La dipendenza, nasce dall’esigenza di avere un ruolo, una definizione, che altrove sembra non esistere. Alcuni giovani in particolare che stanno cercando disperatamente la loro identità, si sentono sopraffatti dai sentimenti di insicurezza e di malessere e si affidano a mezzi virtuali per sentirsi forti, competenti, riconosciuti.
Il problema nasce laddove non si accettano i propri limiti, dove quello che siamo ci sembra lontano da quello che vogliamo e invece di vivere gli eventi come occasione per ritrovarsi, per esprimersi, si considera l’altro da sé, le relazioni, come pericolose, impossibili. Interagire implica un lasciarsi andare, perdere anche un po’ di libertà e nel venirsi incontro non certo le cose vanno come vogliamo sempre noi. Che dire di quando ci sembra di essere dominati o di quando ci sentiamo bene perché abbiamo un ruolo di potere? Si tratta di situazioni speculari che rimandano ad un concetto ristretto di legame. Non è positivo né dipendere troppo, né dominare, perché in tal modo non si tiene conto di sé veramente né si ha rispetto dell’altro.

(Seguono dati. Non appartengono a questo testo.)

(** The mount effect: reseed when the stored collection is empty (or
    absent, or unreadable), otherwise load it. *)
Definition mount (sample : list Employee.t) (st : EState) : St W EState :=
  savedEmployees ← get_item employees_of_json EMPLOYEES [];
  if (length savedEmployees =? 0)%nat then
    set_item employees_to_json EMPLOYEES sample;;
    mret (set_employees sample st)
  else mret (set_employees savedEmployees st).

(** [saveEmployees]: set the state and write the whole collection. *)
Definition saveEmployees (newEmployees : list Employee.t) (st : EState) : St W EState :=
  set_item employees_to_json EMPLOYEES newEmployees;;
  mret (set_employees newEmployees st).

(** ** Handlers *)

(** [{...data, id, createdAt, updatedAt}]. *)
Definition new_employee (data : FormData.t) (i : string) (c u : Z) : Employee.t :=
  Employee.mk i (FormData.name data) (FormData.gender data) (FormData.dob data)
    (FormData.state data) (FormData.image data) (FormData.active data) c u.

(** The id is drawn first, then [createdAt], then [updatedAt]: two
    separate clock reads. *)
Definition addEmployee (data : FormData.t) (st : EState) : St W EState :=
  i ← generateId;
  c ← date_now;
  u ← date_now;
  saveEmployees (employees st ++ [new_employee data i c u])%list st.

(** [emp.id === id]. *)
Definition id_is (i : string) (emp : Employee.t) : bool := String.eqb (Employee.id emp) i.

(** [{...emp, ...data, updatedAt}]. *)
Definition apply_form (emp : Employee.t) (data : FormData.t) (u : Z) : Employee.t :=
  Employee.mk (Employee.id emp) (FormData.name data) (FormData.gender data)
    (FormData.dob data) (FormData.state data) (FormData.image data)
    (FormData.active data) (Employee.createdAt emp) u.

(** The map callback reads the clock only for a matching record. *)
Definition update_one (i : string) (data : FormData.t) (emp : Employee.t) : St W Employee.t :=
  if id_is i emp then u ← date_now; mret (apply_form emp data u) else mret emp.

Definition updateEmployee (i : string) (data : FormData.t) (st : EState) : St W EState :=
  updated ← mapM (update_one i data) (employees st);
  saveEmployees updated st.

Definition deleteEmployee (i : string) (st : EState) : St W EState :=
  saveEmployees (List.filter (fun emp => negb (id_is i emp)) (employees st)) st.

Diventa più facile apparentemente mescolarsi nell’anonimato del computer, eppure le emozioni profonde, l’autenticità personale e di interazione è un’altra cosa.
La dipendenza, nell’uso dei programmino on-line, il bisogno di giocare d’azzardo, il ricorrere continuamente ai messaggi di posta o all’uso del telefonino e degli sms diventa sempre più diffuso, discuterne e porre l’accento sulle dinamiche che caratterizzano questi fenomeni è già un primo passo per non lasciare che sia un pianto disperato inascoltato.

Come si interviene? Partendo dal mondo cercato, accogliendo tutto quello che è sognato voluto e pian piano si propongono contatti più diretti. Inserendo in quelle abitudini(da cui sembra che non si possa prescindere) alternative valide e interessanti si porta la persona co disagio a vedere che nel quotidiano “reale” ci sono tante situazioni che vale al pena vivere. Si può essere accettati, scegliendo di mettersi in gioco, malgrado le delusioni. Quest’ultime, infatti, si hanno quando si investe troppo in qualcosa e si crede che per valere occorre sempre essere forti. In realtà anche nelle debolezze si ritrovano energie e si riscoprono i giusti interessi che spingono ad agire correttamente. Riflettiamo per capire cosa intendo per “agire bene”. Se il mio mondo non mi piace e reagisco cercando un mondo non reale dove nessuno mi ostacola, mi ferisce o danneggia, dove sono libero, sto agendo bene? No perché non ho rispetto né di me stesso, né degli altri. Io mi illudo di essere libero, ma la mia scelta è forzata dalla sofferenza. Non mi impegno a migliorare il rapporto con le persone care e che per me sono importanti. E poi divento bisognoso di avere senza dare. Invece il segreto dell’agire bene e quindi di esserne soddisfatti è nell’interdipendenza. Mentre offro ricevo e quando qualcuno fa per me sono più forte per me e per sostenere un altro a mia volta. Fare per (dare aiuto) e dire grazie (ricevere aiuto) aprono il dialogo.
Avere bisogno di contatti continui, di stringere amicizie virtuali, copre il desiderio sincero di essere in intimità? Dove è finito “l’amico del cuore?. Lo posso veramente trovare così?
Lo sguardo, lo star insieme, la condivisione, implica proprio la dimensione dello scambio reciproco, che si manifesta meglio nei contatti diretti. Internet può essere uno strumento per ottenere questo, ma va integrato con il mondo reale.